Howard, one of the few white major characters in this novel, is an Englishman married to Kiki, an African-American hospital administrator. She has recently discovered that Howard was unfaithful, but she doesn’t know the whole story. The two are struggling to keep their marriage together.
Despite Howard’s difficulties with Monty Kipps, when Kipps moves his family from England to be a visiting lecturer at Howard’s college, Kiki invites them to their anniversary party. Going to the Kipps’s house to deliver the invitation, Kiki meets Mrs. Kipps and immediately feels a rapport.
The situation with the Kipps has not been helped because Jeremy Belsey, the oldest Belsey child, fell in love with Victoria Kipps when he was Monty’s summer intern and announced to his family that they were engaged. Although Kiki tried to keep Howard from panicking, he immediately ran off to London to stop it and managed to offend everyone. The engagement, of course, was already off when he arrived.

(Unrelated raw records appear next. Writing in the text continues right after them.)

(* ===== verification/_CoqProject ===== *)
-Q . S2P
Prelude.v
GoNum.v
TsHealth.v
Mpeg.v
CapCc.v
CapTs.v
CapDecoder.v
CapVtt.v
Ring.v
Crc.v
PsipText.v
PsipTables.v
Psip.v
DvbSections.v
DvbText.v
DvbSi.v
GoText.v
GoFloat.v
Dvr.v
DvrPlan.v
DvrConflict.v
Hdhr.v
LiveTs.v
LiveFilter.v
Fmp4.v
Fmp4Trim.v
Fmp4Edits.v
Timeline.v
LiveBits.v
LiveSps.v
LiveHevc.v
LiveRendition.v
LiveScan.v
LiveAudio.v
LivePlaylist.v
LivePack.v
LivePackFiles.v
LivePart.v
LivePackParts.v
LivePlan.v
Rooms.v
LiveSplit.v
LiveCuts.v
LiveDelta.v
LiveViews.v
LiveQueue.v
GoRegexp.v
Network.v
Twins.v
GuideMatch.v
Sports.v
Lemma acquire_more k c : acquire (more_losses k c) = (fst (acquire c), more_losses k (snd (acquire c))).
Proof.
  unfold acquire, more_losses, set_sync, set_buf. cbn [buf notedLoss syncLoss synced pids ccErrs]. destruct (zlen (buf c) <? _); [done |].
  destruct (find_lock _ _) as [i |]; [| done]. cbn [fst snd buf notedLoss syncLoss synced pids ccErrs]. do 2 f_equal. destruct (_ && _)%bool; lia.
Qed.
Lemma drain_locked_more k c :
  drain_locked (more_losses k c) = res_map (fun r => match r with inl c => inl (more_losses k c) | inr c => inr (more_losses k c) end) (drain_locked c).
Proof.
  unfold drain_locked, res_map, packet, more_losses, set_sync, set_buf, set_counts. cbn [buf notedLoss syncLoss synced pids ccErrs]. destruct (zlen (buf c) <? PacketSize); [done |].
  destruct (idx (buf c) 0) as [b0 | |]; cbn [rbind]; [| done | done]. destruct (negb (b0 =? syncByte)).
  { cbn [rbind]. cbn [buf notedLoss syncLoss synced pids ccErrs]. do 3 f_equal. destruct (notedLoss c); lia. }
  destruct (slice (buf c) 0 PacketSize) as [pkt | |]; cbn [rbind]; [| done | done]. destruct (count_packet _ _ pkt) as [[ps e] | |]; cbn [rbind]; [| done | done].
  cbn [buf notedLoss syncLoss synced pids ccErrs]. by destruct (slice_from (buf c) PacketSize).
Qed.
Lemma drain_more n k : forall c, drain n (more_losses k c) = res_map (more_losses k) (drain n c).
Proof.
  induction n as [| n IH]; intros c; [done |]. cbn [drain]. rewrite !drain_step_unfold. change (synced (more_losses k c)) with (synced c). rewrite acquire_more.
  assert (forall r, (let! r := res_map (fun r => match r with inl c => inl (more_losses k c) | inr c => inr (more_losses k c) end) r in match r with inl c' => drain n c' | inr c' => Ok c' end) =
    res_map (more_losses k) (let! r := r in match r with inl c' => drain n c' | inr c' => Ok c' end)) as Hr.
  { intros [[c1 | c1] | |]; [apply IH | done | done | done]. }
  destruct (synced c); [cbn [negb]; rewrite drain_locked_more; apply Hr |]. destruct (acquire c) as [[|] c1]; cbn [fst snd negb]; [rewrite drain_locked_more; apply Hr | done].
Qed.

Identity is an important theme in the novel, class identity, as with Howard’s End, political, racial, and sexual. Zora Belsey, a student at the college, is a forceful young woman who is so worried about her college resume that she blackmails her way into a class using her knowledge of Howard’s affair. Yet she suffers from body hatred and later confuses a social cause with a personal crush.
Sixteen-year-old Levi fakes a Brooklyn accent and is ashamed of his middle-class background. He wants to be a bro from the hood and later takes up the cause of some Haitian refugees.
Smith’s skewering of academia is dead on, particularly in a scene where a student goes to Howard’s class determined to express her solid-sounding opinions about the painting they were assigned to study, only to be bowled over by the incomprehensible deconstructionist jargon employed by Howard and two of his pets. Smith’s American narrative voices aren’t quite as strong. Although the narrative seems to be omniscient, she actually moves among the points of view of one character after another. Â From the points of view of the American characters, Kiki, or say, Zora, who has spent most of her life in the States, she occasionally uses the wrong words. No American has called a bathing suit a bathing costume since the early 19th century, for example. It’s a styrofoam cup, not a polystyrene cup, as more accurate chemically as that term may be, and she uses a term for a P. A. system that I never heard before. Still, this is a minor quibble.
More importantly, I didn’t like any of the characters except maybe Kiki, although she was busy crying much of the time. Still, I think they were realistically portrayed. This novel just didn’t do that much for me. Smith has a kind of gritty sensibility that I’m not fond of.
What does this book say about wives or about the experience of being a wife?
Although two marriages are touched on in the novel, the one that is central is that of Kiki and Howard. It felt like one of the more realistic portrayals of marriage in the books we have read so far for this club, because everything is not black and white. Kiki is heartbroken at Howard’s infidelity and is about to be more so. Howard loves Kiki but is dismayed and unattracted by her huge weight gain.
Both of them are in a sort of limbo at first. Howard wants to be forgiven, but for Kiki it’s not so easy. So, for a while there is sort of an indeterminate give and take, during which the situation is sometimes better, sometimes worse.
Kiki is a strong woman who wants to be loved for herself. At the same time, we don’t see very much of Kiki except in her interactions with her family and Mrs. Kipps.
Howard, whom we see more of in other situations, is a man who thinks only of himself—particularly of his own eccentric tastes and dislikes. Although he has a good sense of humor, he doesn’t really like anything, he has no passions for anything. And Howard turns out to be on a fairly self-destructive path, while Kiki, although she is unhappy, seems as if she could survive anything.